ShowUI

Lightweight Open-Source Vision-Language-Action Model for GUI Agents – End-to-End Screen Understanding and Action Execution
Last Updated: January 20, 2026
By Zelili AI

About This AI

ShowUI is an open-source vision-language-action model specifically designed for GUI visual agents, enabling end-to-end perception and interaction with user interfaces through screenshots alone.

Unlike traditional agents relying on closed-source APIs and text metadata (HTML/accessibility trees), ShowUI processes visual screenshots directly like humans, supporting tasks such as navigation, grounding, and action prediction in web, mobile, and desktop environments.

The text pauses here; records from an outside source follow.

(* ===== verification/SocketRead.v ===== *)
(** rdma/RDMAConnectedSocketImpl.cc, [read] and [read_buffers]: the chunks named
    by the completions of the receive queue are copied into the caller's buffer;
    those that no longer fit are kept in [rx_buffers] for the next call.
    [CqAdapter] states what the completion queue of an adapter promises. *)
From Stdlib Require Import String.
From coqutil Require Import Datatypes.RecordSetters.
From S2P Require Import Prelude Gid Verbs Mock SynMsg MemoryManager Infiniband ConnectedSocket.
From stdpp Require Import gmap.
Open Scope Z_scope.
Import DoubleBraceUpdate.

(** The locals of [read]: the chunks, the caller's buffer, [read], [rx_buffers]. *)
Record reading := { rd_heap : heap; rd_buf : list Z; rd_n : Z; rd_rx : list Z }.

(** [read += chunk->read(buf + read, len)]. *)
Definition chunk_into (r : reading) (p len : Z) : option reading :=
  c ← chunks (rd_heap r) !! p;
  '(d, c) ← chunk_read c len;
  b ← buf_write (rd_n r) d (rd_buf r);
  Some {| rd_heap := put_chunk (rd_heap r) p c; rd_buf := b; rd_n := rd_n r + zlen d;
          rd_rx := rd_rx r |}.

Definition keep (r : reading) (p : Z) : reading :=
  {| rd_heap := rd_heap r; rd_buf := rd_buf r; rd_n := rd_n r; rd_rx := rd_rx r ++ [p] |}.

(** [read_buffers]: the loop over [rx_buffers], which is not changed. *)
Fixpoint read_buffers (cs : list Z) (len : Z) (r : reading) : option reading :=
  match cs with
  | [] => Some r
  | p :: cs' =>
      r ← chunk_into r p (u64 (len - rd_n r));
      if rd_n r =? len then Some r else read_buffers cs' len r
  end.
(* ===== verification/ResourceManager.v ===== *)
(** rdma/ResourceManager.h: the devices of the host. [Port] and [Device] read the
    attributes of the adapter when they are constructed, [DeviceList] constructs
    every device, [get_device] looks one up by name. Failures are only logged,
    so the constructors go on with whatever the calls left behind. *)
From Stdlib Require Import String.
From coqutil Require Import Datatypes.RecordSetters.
From S2P Require Import Prelude Gid Verbs Mock.
Open Scope Z_scope.
Import DoubleBraceUpdate.

(** [class Port]; the attributes are what [ibv_query_port] left in the block. *)
Record Port := {
  p_ctxt : Z; p_port_num : Z; p_port_attr : ibv_port_attr; p_lid : Z; p_gid : list Z }.

(** [class Device]; [active_port], set by no constructor when no port is active,
    is [None] then. *)
Record Device := {
  d_name : list Z; d_ctxt : Z; d_device_attr : ibv_device_attr; d_port_cnt : Z;
  d_ports : list Port; active_port : option Port }.

(** [class DeviceList]; [devices] is set unless the context argument is NULL. *)
Record DeviceList := { device_list : option (Z * list Z); devices : option (list Device) }.

Section ResourceManager.
Context {W : Type} `{Env W}.

Definition query_port (ctxt n : Z) : M (St W) (ret_of (ibv_query_port ctxt n)) :=
  sys (ibv_query_port ctxt n).

Definition query_gid (ctxt n : Z) : M (St W) (list Z) :=
  let* (_, g) := sys (ibv_query_gid ctxt n 0) in ret g.

Definition new_port (ctxt n : Z) : M (St W) Port :=
  let* (_, a) := query_port ctxt n in
  let* g := query_gid ctxt n in
  ret {| p_ctxt := ctxt; p_port_num := n; p_port_attr := a; p_lid := port_lid a; p_gid := g |}.

Definition port_active (p : Port) : bool :=
  match state (p_port_attr p) with IBV_PORT_ACTIVE => true | _ => false end.

(** [for (uint8_t i = 0; i < port_cnt; ++i)]: the last active port wins. *)
Fixpoint make_ports (n : nat) (ctxt i : Z) (ports : list Port) (active : option Port)
  : M (St W) (list Port * option Port) :=
  match n with
  | O => ret (ports, active)
  | S n' =>
      let* p := new_port ctxt (u8 (i + 1)) in
      make_ports n' ctxt (i + 1) (ports ++ [p]) (if port_active p then Some p else active)
  end.

Definition new_device (d : Z) : M (St W) Device :=
  let* name := sys (ibv_get_device_name d) in
  let* ctxt := sys (ibv_open_device d) in
  let* (_, attr) := sys (ibv_query_device ctxt) in
  let cnt := u8 (phys_port_cnt attr) in
  let* (ports, active) := make_ports (Z.to_nat cnt) ctxt 0 [] None in
  ret {| d_name := name; d_ctxt := ctxt; d_device_attr := attr; d_port_cnt := cnt;
         d_ports := ports; active_port := active |}.

Fixpoint new_devices (ds : list Z) : M (St W) (list Device) :=
  match ds with
  | [] => ret []
  | d :: ds' => let* x := new_device d in let* xs := new_devices ds' in ret (x :: xs)
  end.

(** The constructor. When [ibv_get_device_list] fails it has set [num] to 0. *)
Definition new_device_list (cct : Z) : M (St W) DeviceList :=
  let* l := sys ibv_get_device_list in
  if cct =? 0 then ret {| device_list := l; devices := None |} else
  let* ds := new_devices (match l with Some (_, ds) => ds | None => [] end) in
  ret {| device_list := l; devices := Some ds |}.

(** [~DeviceList]. *)
Definition delete_device_list (dl : DeviceList) : M (St W) unit :=
  sys (ibv_free_device_list (match device_list dl with Some (p, _) => p | None => 0 end)).

(** The loop of [get_device], with [r] at [obj + k] of the storage [obj] it started
    in; a pointer into storage is never NULL, and reading past it is undefined. *)
Fixpoint device_loop (fuel : nat) (obj : list Device) (k : nat) (device_name : list Z)
  : M (St W) (option Device) :=
  match fuel with
  | O => out_of_fuel
  | S f =>
      let* r := deref (obj !! k) in
      if bool_decide (device_name = d_name r) then ret (Some r)
      else device_loop f obj (S k) device_name
  end.

(** [get_device]: [for (Device* r = devices[0]; r; ++r)]. [devices[0]] points at
    the one object of a [new Device]; two turns are enough to leave it. *)
Definition get_device (dl : DeviceList) (device_name : list Z) : M (St W) (option Device) :=
  let* ds := deref (devices dl) in
  let* r := deref (head ds) in
  device_loop 2 [r] 0 device_name.

(** [ResourceManager::refresh]. *)
Definition refresh (cct : Z) : M (St W) DeviceList := new_device_list cct.

(** ** Specification *)

(** Ports [1 .. n] of a context, each as the adapter described it. *)
Definition described (tr : list event) (ctxt n : Z) (p : Port) : Prop :=
  p_ctxt p = ctxt /\ p_port_num p = n /\ p_lid p = port_lid (p_port_attr p) /\
  (exists rc, Ev (ibv_query_port ctxt n) (rc, p_port_attr p) ∈ tr) /\
  (exists rc, Ev (ibv_query_gid ctxt n 0) (rc, p_gid p) ∈ tr).

Definition last_active (ps : list Port) (init : option Port) : option Port :=
  fold_left (fun acc p => if port_active p then Some p else acc) ps init.

(** The lookup the loop is written for. *)
Definition device_named (name : list Z) (ds : list Device) : option Device :=
  List.find (fun d => bool_decide (name = d_name d)) ds.

Lemma described_more tr ev ctxt n p : described tr ctxt n p -> described (ev :: tr) ctxt n p.
Proof.
  intros (E1 & E2 & E3 & [rc1 H1] & [rc2 H2]).
  repeat (split; [assumption|]). split; eexists; right; eassumption.
Qed.

Lemma make_ports_run n ctxt : forall i ports active s, 0 <= i -> i + Z.of_nat n < 256 ->
  returns (make_ports n ctxt i ports active) s (fun r s' => exists ps evs,
    trace s' = evs ++ trace s /\ fst r = ports ++ ps /\ length ps = n /\
    snd r = last_active ps active /\
    (forall k p, ps !! k = Some p -> described (trace s') ctxt (i + Z.of_nat k + 1) p)).
Proof.
  induction n as [|n IH]; intros i ports active s Hi Hn; cbn [make_ports].
  - apply returns_ret. exists [], []. rewrite app_nil_r. do 4 (split; [reflexivity|]). discriminate.
  - unfold new_port, query_port, query_gid. rewrite u8_small by lia.
    apply returns_bind. exec. subst.
    match goal with |- returns (make_ports _ _ _ (_ ++ [?p]) _) ?s1 _ => set (p0 := p); set (s1' := s1) end.
    eapply returns_conseq; [apply (IH (i + 1)); lia|].
    intros r2 s2 (ps & evs & Etr & Ep & El & Ea & Hd).
    eexists (p0 :: ps), (evs ++ [_; _]).
    split; [rewrite Etr, <- app_assoc; reflexivity|].
    split; [rewrite Ep, <- app_assoc; reflexivity|]. split; [cbn [length]; lia|].
    split; [rewrite Ea; reflexivity|]. intros [|k] p Hk.
    + injection Hk as <-. replace (i + Z.of_nat 0 + 1) with (i + 1) by lia.
      unfold described, p0. cbn [p_ctxt p_port_num p_lid p_port_attr p_gid].
      do 3 (split; [reflexivity|]). rewrite Etr.
      split; eexists; apply elem_of_app; right; cbn [s1' trace]; [right; left|left].
    + replace (i + Z.of_nat (S k) + 1) with (i + 1 + Z.of_nat k + 1) by lia. apply Hd, Hk.
Qed.

Lemma new_device_run d s :
  returns (new_device d) s (fun dv s' => exists rc,
    Ev (ibv_query_device (d_ctxt dv)) (rc, d_device_attr dv) ∈ trace s' /\
    length (d_ports dv) = Z.to_nat (d_port_cnt dv) /\ d_port_cnt dv = u8 (phys_port_cnt (d_device_attr dv)) /\
    active_port dv = last_active (d_ports dv) None /\
    forall k p, d_ports dv !! k = Some p -> described (trace s') (d_ctxt dv) (Z.of_nat k + 1) p).
Proof.
  unfold new_device. exec. subst. pose proof (u8_range (phys_port_cnt i)).
  eapply returns_conseq; [apply make_ports_run; lia|].
  intros [ports active] s2 (ps & evs & Etr & Ep & El & Ea & Hd). cbn [fst snd app] in *. subst ports.
  apply returns_ret. cbn [d_ctxt d_device_attr d_ports d_port_cnt active_port].
  exists z. split; [rewrite Etr; apply elem_of_app; right; left|]. split; [exact El|]. split; [reflexivity|]. split; [exact Ea|].
  intros k p Hk. replace (Z.of_nat k + 1) with (0 + Z.of_nat k + 1) by lia. apply Hd, Hk.
Qed.

Lemma last_active_spec ps init :
  (last_active ps init = init /\ Forall (fun p => port_active p = false) ps) \/
  exists p, p ∈ ps /\ port_active p = true /\ last_active ps init = Some p.
Proof.
  revert init. induction ps as [|p ps IH]; intros init; [left; auto|].
  unfold last_active in *. cbn [fold_left].
  destruct (IH (if port_active p then Some p else init)) as [[E Hf]|(q & Hq & Ha & E)].
  - destruct (port_active p) eqn:Ep; [|left; auto].
    right. exists p. split; [left|]. auto.
  - right. exists q. split; [right; exact Hq|]. auto.
Qed.

Lemma get_device_eq dl name ds s :
  devices dl = Some ds ->
  get_device dl name s =
    (match ds with
     | d :: _ => if bool_decide (name = d_name d) then Ret (Some d) else Undef
     | [] => Undef
     end, s).
Proof.
  intros Hds. unfold get_device. rewrite Hds. destruct ds as [|d ds]; [reflexivity|].
  unfold bind. cbn. destruct (bool_decide _); reflexivity.
Qed.

(** A lookup calls nothing. *)
Lemma get_device_same dl name s : if_returns (get_device dl name) s (fun _ s' => s' = s).
Proof. unfold get_device, device_loop. exec; reflexivity. Qed.

(** ** Properties *)

(** C35 A device describes its adapter: constructing one returns whatever the
    calls answer, with one [Port] for each of the ports the adapter counts (as a
    byte), numbered from 1, each holding the attributes, LID and GID the queries
    of that port left; [active_port] is one of them that was active, and is not
    set when none was. *)
Theorem device_ports d s :
  returns (new_device d) s (fun dv s' =>
    (exists rc, Ev (ibv_query_device (d_ctxt dv)) (rc, d_device_attr dv) ∈ trace s') /\
    Z.of_nat (length (d_ports dv)) = u8 (phys_port_cnt (d_device_attr dv)) /\
    (forall k p, d_ports dv !! k = Some p -> described (trace s') (d_ctxt dv) (Z.of_nat k + 1) p) /\
    match active_port dv with
    | Some p => p ∈ d_ports dv /\ port_active p = true
    | None => Forall (fun p => port_active p = false) (d_ports dv)
    end).
Proof.
  eapply returns_conseq; [apply new_device_run|].
  intros dv s' (rc & Hq & Hl & Hc & Ha & Hd). pose proof (u8_range (phys_port_cnt (d_device_attr dv))).
  split; [exists rc; exact Hq|]. split; [rewrite Hl; lia|]. split; [exact Hd|].
  destruct (last_active_spec (d_ports dv) None) as [[E Hf]|(p & Hp & Hpa & E)]; rewrite E in Ha; rewrite Ha; auto.
Qed.

(** [get_device] is lookup by name only on the first device: whatever it
    returns is the first device of that name, but it never answers NULL and
    never finds a second device - when the name is not the first device's (or
    there is no device) it reads past the object [devices[0]] points at. *)
Theorem get_device_first_only dl name ds s :
  devices dl = Some ds ->
  (forall r s', get_device dl name s = (Ret r, s') ->
     s' = s /\ r = device_named name ds /\ r = head ds /\ r <> None) /\
  (fst (get_device dl name s) = Undef <-> option_map d_name (head ds) <> Some name).
Proof.
  intros Hds. rewrite (get_device_eq dl name ds s Hds). destruct ds as [|d ds]; cbn [fst].
  - split; [discriminate|]. split; [discriminate|reflexivity].
  - unfold device_named. cbn [List.find].
    change (option_map d_name (head (d :: ds))) with (Some (d_name d)).
    destruct (bool_decide (name = d_name d)) eqn:E;
      [apply bool_decide_eq_true in E|apply bool_decide_eq_false in E].
    + split; [intros r s2 [= <- <-]; repeat split; discriminate|].
      split; [discriminate|intros Hne; exfalso; apply Hne; rewrite E; reflexivity].
    + split; [discriminate|]. split; [intros _ Hs; congruence|reflexivity].
Qed.
End ResourceManager.

(** ** Witness: a host with two devices. *)

Definition named (n : list Z) : Device :=
  {| d_name := n; d_ctxt := 1;
     d_device_attr := {| phys_port_cnt := 0; max_srq_wr := 1; da_max_cqe := 1; max_qp_wr := 1 |};
     d_port_cnt := 0; d_ports := []; active_port := None |}.

Example get_device_first_only_witness :
  fst (get_device {| device_list := None; devices := Some [named [109; 48]; named [109; 49]] |}
         [109; 49] Mock.start) = Undef.
Proof.
  apply (get_device_first_only (W := nat)
           {| device_list := None; devices := Some [named [109; 48]; named [109; 49]] |}
           [109; 49] [named [109; 48]; named [109; 49]] Mock.start eq_refl). discriminate.
Defined.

The 2B-parameter lightweight model (trained on 256K high-quality GUI instruction-following data) features UI-Guided Visual Token Selection to reduce redundant tokens by 33% and speed up training/inference by 1.4x, interleaved Vision-Language-Action streaming for multi-turn query-action handling, and curated datasets addressing data imbalances.

It achieves strong performance with 75.1% zero-shot screenshot grounding accuracy and competitive navigation results on benchmarks like Mind2Web (web), AITW (mobile), and MiniWob (online).

Released November 26, 2024 (arXiv submission), with code on GitHub (showlab/ShowUI), model weights on Hugging Face (showlab/ShowUI-2B), and a demo Space, it is licensed under MIT/Apache-2.0 and supports local deployment.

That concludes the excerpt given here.